Your instructions ::
Each line below that carries the string "eapply" must appear in the answer.

Stored items from a collection
Lemma kinv0_move s s' R W T R' W' T' c t' :
  kinv0 s R W T -> live s c -> ~ is_idle s c ->
  rq s' R' -> sync s' W' -> tq s' T' -> log_ok (k_log s') -> pools_ok s' ->
  same_tasks s s' ->
  (forall i, i <> c -> task_pool (k_task s') !! i = task_pool (k_task s) !! i) ->
  task_pool (k_task s') !! c = Some t' -> tskid t' = Z.of_nat c + 1 -> 0 <= tskpri t' < 32 ->
  others_same R R' W W' T T' c -> place_ok R' W' T' c (tskstat t') ->
  (forall k i, i ∈ W' k -> open_obj s' k) ->
  kinv0 s' R' W' T'.
Proof.
  intros H HL HI Hrq Hsy Htq Hlog Hpo [Hth Hid Hcur Hdsp Hne Hbm Hlen] Hpool Ec Eid Epri Hoth
    (Hrun & Hdmt & Hex1 & Hex2) Hopen.
  pose proof (ki_tasks _ _ _ _ H) as [Hl Hb Ht Hthis (d & td & Hd & HLd & Etd & Hstd)].
  pose proof (ki_places _ _ _ _ H) as [P1 P2 P3 P4 P5 P6].
  assert (forall i, live s' i <-> live s i) as HLs by (intros; by apply live_same).
  assert (forall i, is_idle s' i <-> is_idle s i) as HIs by (intros; by apply idle_same).
  split; try done.
  - split.
    + by rewrite Hlen.
    + by rewrite Hbm.
    + intros i t Hi Et. rewrite HLs in Hi. destruct (decide (i = c)) as [->|Hne'].
      * rewrite Ec in Et. by injection Et as <-.
      * rewrite Hpool in Et by done. by apply Ht.
    + intros i nd. rewrite HLs, HIs, Hth. apply Hthis.
    + exists d, td. rewrite HIs, HLs, Hpool by (by intros ->). done.
  - split.
    + intros p i Hin. rewrite HLs, HIs. destruct (decide (i = c)) as [->|Hne'].
      * split; [done|]. by apply (Hex1 p).
      * destruct (Hoth i Hne') as (HR & HW & HT). rewrite HR in Hin. rewrite HT.
        destruct (P1 p i Hin) as (? & ? & Hw). split_and!; try tauto. intros k. rewrite HW. apply Hw.
    + intros k i Hin. rewrite HLs, HIs. destruct (decide (i = c)) as [->|Hne']; [eauto|].
      destruct (Hoth i Hne') as (HR & HW & HT). rewrite HW in Hin. rewrite HT. eauto.
    + intros i Hin. rewrite HLs, HIs. destruct (decide (i = c)) as [->|Hne']; [eauto|].
      destruct (Hoth i Hne') as (HR & HW & HT). rewrite HT in Hin. eauto.
    + intros i t. rewrite HLs, HIs. intros Hi Hni Et Hst. destruct (decide (i = c)) as [->|Hne'].
      * rewrite Ec in Et. injection Et as <-. auto.
      * rewrite Hpool in Et by done. destruct (P4 i t Hi Hni Et Hst) as [p Hp]. exists p.
        by apply (Hoth i Hne').
    + intros i t. rewrite HLs, HIs. intros Hi Hni Et Hst. destruct (decide (i = c)) as [->|Hne'].
      * rewrite Ec in Et. injection Et as <-. auto.
      * rewrite Hpool in Et by done. destruct (P5 i t Hi Hni Et Hst) as (A & B & C).
        destruct (Hoth i Hne') as (HR & HW & HT). split_and!.
        -- intros p. rewrite HR. auto.
        -- by rewrite HT.
        -- intros k. rewrite HW. auto.
    + done.
  - rewrite Hne, Hdsp. apply H.
  - destruct (ki_cur _ _ _ _ H) as (c0 & Ec0 & Hc0). exists c0. rewrite Hcur. split; [done|].
    apply lookup_lt_is_Some_2. rewrite Hlen. by apply lookup_lt_is_Some_1.
Qed.

(** ** Wait queues of semaphores and of the other objects *)

Lemma rq_syn s s' R :
  only_nodes SynQue (k_nodes s) (k_nodes s') ->
  prioqueue (k_sched s') = prioqueue (k_sched s) -> priobmap (k_sched s') = priobmap (k_sched s) ->
  task_pool (k_task s') = task_pool (k_task s) -> rq s R -> rq s' R.
Proof.
  intros Hn Hq Hb Hp. unfold rq. rewrite Hp. apply rq_ok_frame; [|done|done|eauto].
  intros i. by apply Hn.
Qed.

Lemma tq_syn s s' T :
  only_nodes SynQue (k_nodes s) (k_nodes s') ->
  timeout_queue (k_sched s') = timeout_queue (k_sched s) ->
  task_pool (k_task s') = task_pool (k_task s) -> tq s T -> tq s' T.
Proof.
  intros Hn Hh Hp. unfold tq. rewrite Hp, Hh. apply tq_ok_frame. intros i. by apply Hn.
Qed.

(** The wait queue of [k] after its head leaves, or after a task arrives. *)
Lemma sync_insert s s' W k i :
  sync s W -> (forall k', i ∉ W k') -> this (node (k_nodes s) (SynQue i)) = Some (OTask i) ->
  k_nodes s' = (queue_insert (k_nodes s) (waitq s k) (SynQue i)).1 ->
  waitq s' k = (queue_insert (k_nodes s) (waitq s k) (SynQue i)).2 ->
  (forall k', k' <> k -> waitq s' k' = waitq s k') ->
  sync s' (<[k := W k ++ [i]]> W) /\ nodes_upd SynQue (k_nodes s) (k_nodes s').
Proof.
  intros H Hn Hth Em Eq Ho. unfold sync. rewrite Em. split.
  - by apply (qfam_insert SynQue (k_nodes s) (waitq s)).
  - split; [by eapply qfam_insert_only|]. intros a. apply queue_insert_this.
Qed.

Lemma sync_extract s s' W k i l :
  sync s W -> W k = i :: l ->
  k_nodes s' = (queue_extract (k_nodes s) (waitq s k)).1.2 ->
  waitq s' k = (queue_extract (k_nodes s) (waitq s k)).2 ->
  (forall k', k' <> k -> waitq s' k' = waitq s k') ->
  (queue_extract (k_nodes s) (waitq s k)).1.1 = Some (OTask i) /\
  sync s' (<[k := l]> W) /\ nodes_upd SynQue (k_nodes s) (k_nodes s').
Proof.
  intros H E Em Eq Ho.
  destruct (qfam_extract SynQue (k_nodes s) (waitq s) (waitq s') W k i l H E Eq Ho) as [Ex Hf].
  unfold sync. rewrite Em, Ex. split_and!; [done|done|].
  split; [|intros; apply unlink_this]. simpl. apply (qfam_unlink_only SynQue _ _ _ k i H). rewrite E. left.
Qed.

Lemma sync_extract_nil s W k : sync s W -> W k = [] ->
  queue_extract (k_nodes s) (waitq s k) = (None, k_nodes s, null_queue) /\ waitq s k = null_queue.
Proof.
  intros H E. pose proof (qf_rep _ _ _ _ H k) as Hr. rewrite E in Hr.
  split; [by apply queue_extract_empty|]. destruct Hr as (Hh & Ht & _). simpl in *.
  destruct (waitq s k); simpl in *. by subst.
Qed.

(** ** Symbolic execution under the invariant *)

Lemma kinv0_int s R W T i : kinv0 s R W T -> int_nest_count i = int_nest_count (k_int s) ->
  kinv0 (set_k_int i s) R W T.
Proof.
  intros H Hi. eapply kinv0_frame; [exact H|by split|by split|exact (pool_step_refl s R)|apply H|apply H].
Qed.

Lemma kinv0_log s R W T l : kinv0 s R W T -> log_ok l -> kinv0 (set_k_log l s) R W T.
Proof.
  intros H Hl. eapply kinv0_frame; [exact H|by split|by split|exact (pool_step_refl s R)|done|apply H].
Qed.

Lemma kinv0_mem s R W T m : kinv0 s R W T -> kinv0 (set_k_mem m s) R W T.
Proof.
  intros H. eapply kinv0_frame; [exact H|by split|by split|exact (pool_step_refl s R)|apply H|apply H].
Qed.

Answer section ::
  - split; [by eapply qfam_insert_only|]. intros a. apply queue_insert_this.
  intros H Hi. eapply kinv0_frame; [exact H|by split|by split|exact (pool_step_refl s R)|apply H|apply H].
  intros H Hl. eapply kinv0_frame; [exact H|by split|by split|exact (pool_step_refl s R)|done|apply H].
  intros H. eapply kinv0_frame; [exact H|by split|by split|exact (pool_step_refl s R)|apply H|apply H].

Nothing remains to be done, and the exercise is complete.